Work order =
Copy the lines below verbatim, but only from the line containing "Lemma BAR_halts max" through the end of the data.

Recorded information =
-------------------------
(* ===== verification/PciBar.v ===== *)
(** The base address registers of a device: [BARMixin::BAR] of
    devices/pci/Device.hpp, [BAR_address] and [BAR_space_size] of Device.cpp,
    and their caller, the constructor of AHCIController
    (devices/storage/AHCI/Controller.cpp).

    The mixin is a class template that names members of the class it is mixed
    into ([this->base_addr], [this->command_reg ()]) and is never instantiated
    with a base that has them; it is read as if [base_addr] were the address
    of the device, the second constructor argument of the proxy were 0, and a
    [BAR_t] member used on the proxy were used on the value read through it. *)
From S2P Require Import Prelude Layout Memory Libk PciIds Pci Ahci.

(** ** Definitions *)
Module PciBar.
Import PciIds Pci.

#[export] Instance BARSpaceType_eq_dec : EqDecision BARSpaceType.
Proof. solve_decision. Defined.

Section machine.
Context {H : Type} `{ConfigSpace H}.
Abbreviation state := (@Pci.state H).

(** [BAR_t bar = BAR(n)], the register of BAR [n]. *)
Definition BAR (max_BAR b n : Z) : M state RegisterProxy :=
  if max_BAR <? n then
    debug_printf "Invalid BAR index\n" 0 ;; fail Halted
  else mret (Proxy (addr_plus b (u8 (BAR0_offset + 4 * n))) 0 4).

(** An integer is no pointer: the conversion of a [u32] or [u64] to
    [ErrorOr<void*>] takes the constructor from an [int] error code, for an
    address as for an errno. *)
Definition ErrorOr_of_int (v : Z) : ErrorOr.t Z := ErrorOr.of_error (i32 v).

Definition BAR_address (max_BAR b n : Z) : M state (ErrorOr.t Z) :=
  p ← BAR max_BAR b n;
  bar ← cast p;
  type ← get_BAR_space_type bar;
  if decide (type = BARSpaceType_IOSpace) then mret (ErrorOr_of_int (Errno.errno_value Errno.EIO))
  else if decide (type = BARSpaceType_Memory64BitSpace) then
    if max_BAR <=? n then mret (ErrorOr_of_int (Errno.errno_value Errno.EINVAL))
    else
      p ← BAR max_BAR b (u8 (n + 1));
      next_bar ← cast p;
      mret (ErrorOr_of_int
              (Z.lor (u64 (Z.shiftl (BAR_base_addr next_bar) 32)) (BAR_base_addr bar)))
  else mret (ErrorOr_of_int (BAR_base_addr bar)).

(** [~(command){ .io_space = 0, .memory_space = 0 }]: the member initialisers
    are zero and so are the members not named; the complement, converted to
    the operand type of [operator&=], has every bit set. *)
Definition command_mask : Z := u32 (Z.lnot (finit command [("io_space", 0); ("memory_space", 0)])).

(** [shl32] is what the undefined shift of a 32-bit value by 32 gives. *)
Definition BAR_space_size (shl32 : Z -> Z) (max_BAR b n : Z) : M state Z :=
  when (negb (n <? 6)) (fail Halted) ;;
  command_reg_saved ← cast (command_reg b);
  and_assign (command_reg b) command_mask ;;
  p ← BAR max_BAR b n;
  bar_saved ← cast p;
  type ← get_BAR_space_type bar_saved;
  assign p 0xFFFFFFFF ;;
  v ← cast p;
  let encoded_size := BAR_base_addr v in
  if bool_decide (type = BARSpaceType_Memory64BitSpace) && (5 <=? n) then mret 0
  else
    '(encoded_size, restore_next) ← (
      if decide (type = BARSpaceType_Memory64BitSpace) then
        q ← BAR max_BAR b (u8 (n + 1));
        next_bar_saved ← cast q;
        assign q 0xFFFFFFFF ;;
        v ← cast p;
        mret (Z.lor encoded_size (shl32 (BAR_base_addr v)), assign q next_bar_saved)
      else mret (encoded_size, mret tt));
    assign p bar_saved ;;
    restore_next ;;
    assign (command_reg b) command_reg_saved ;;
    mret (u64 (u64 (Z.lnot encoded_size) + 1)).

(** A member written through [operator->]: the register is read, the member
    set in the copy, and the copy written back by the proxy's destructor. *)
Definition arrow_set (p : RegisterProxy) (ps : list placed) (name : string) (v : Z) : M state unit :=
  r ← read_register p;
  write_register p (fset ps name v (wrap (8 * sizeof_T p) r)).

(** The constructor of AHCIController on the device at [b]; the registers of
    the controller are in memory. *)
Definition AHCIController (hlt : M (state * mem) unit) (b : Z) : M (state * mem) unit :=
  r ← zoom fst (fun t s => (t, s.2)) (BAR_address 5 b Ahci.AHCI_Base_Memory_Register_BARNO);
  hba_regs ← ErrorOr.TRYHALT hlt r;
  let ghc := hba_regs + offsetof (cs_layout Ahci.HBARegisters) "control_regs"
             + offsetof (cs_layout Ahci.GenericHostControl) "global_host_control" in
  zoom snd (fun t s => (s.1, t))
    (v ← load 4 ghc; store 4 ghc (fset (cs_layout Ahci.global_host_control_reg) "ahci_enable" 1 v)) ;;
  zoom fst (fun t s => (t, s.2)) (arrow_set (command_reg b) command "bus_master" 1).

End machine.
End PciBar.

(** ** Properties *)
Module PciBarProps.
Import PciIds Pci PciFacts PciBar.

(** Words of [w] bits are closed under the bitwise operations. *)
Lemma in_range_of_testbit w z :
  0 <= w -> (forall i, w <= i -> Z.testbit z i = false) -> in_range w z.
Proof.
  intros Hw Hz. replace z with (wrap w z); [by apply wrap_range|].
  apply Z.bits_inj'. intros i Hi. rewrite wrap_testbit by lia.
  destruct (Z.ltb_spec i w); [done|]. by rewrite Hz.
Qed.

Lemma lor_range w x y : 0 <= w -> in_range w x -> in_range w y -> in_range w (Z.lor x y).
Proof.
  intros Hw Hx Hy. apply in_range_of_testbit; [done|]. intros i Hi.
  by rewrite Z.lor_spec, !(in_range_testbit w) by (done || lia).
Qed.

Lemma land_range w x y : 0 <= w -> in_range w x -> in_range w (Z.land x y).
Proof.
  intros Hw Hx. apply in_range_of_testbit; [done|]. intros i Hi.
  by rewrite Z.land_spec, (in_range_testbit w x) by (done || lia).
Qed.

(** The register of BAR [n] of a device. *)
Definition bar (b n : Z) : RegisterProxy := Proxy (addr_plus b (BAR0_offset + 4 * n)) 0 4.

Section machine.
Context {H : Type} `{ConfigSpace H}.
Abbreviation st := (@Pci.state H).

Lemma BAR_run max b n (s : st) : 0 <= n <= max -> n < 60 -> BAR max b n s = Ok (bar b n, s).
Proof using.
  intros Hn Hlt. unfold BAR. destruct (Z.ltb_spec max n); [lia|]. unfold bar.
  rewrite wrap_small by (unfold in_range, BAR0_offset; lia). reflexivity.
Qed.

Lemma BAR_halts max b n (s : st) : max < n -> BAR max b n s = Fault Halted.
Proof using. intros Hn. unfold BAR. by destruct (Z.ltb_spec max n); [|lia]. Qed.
-------------------------
Expected output =
Lemma BAR_halts max b n (s : st) : max < n -> BAR max b n s = Fault Halted.
Proof using. intros Hn. unfold BAR. by destruct (Z.ltb_spec max n); [|lia]. Qed.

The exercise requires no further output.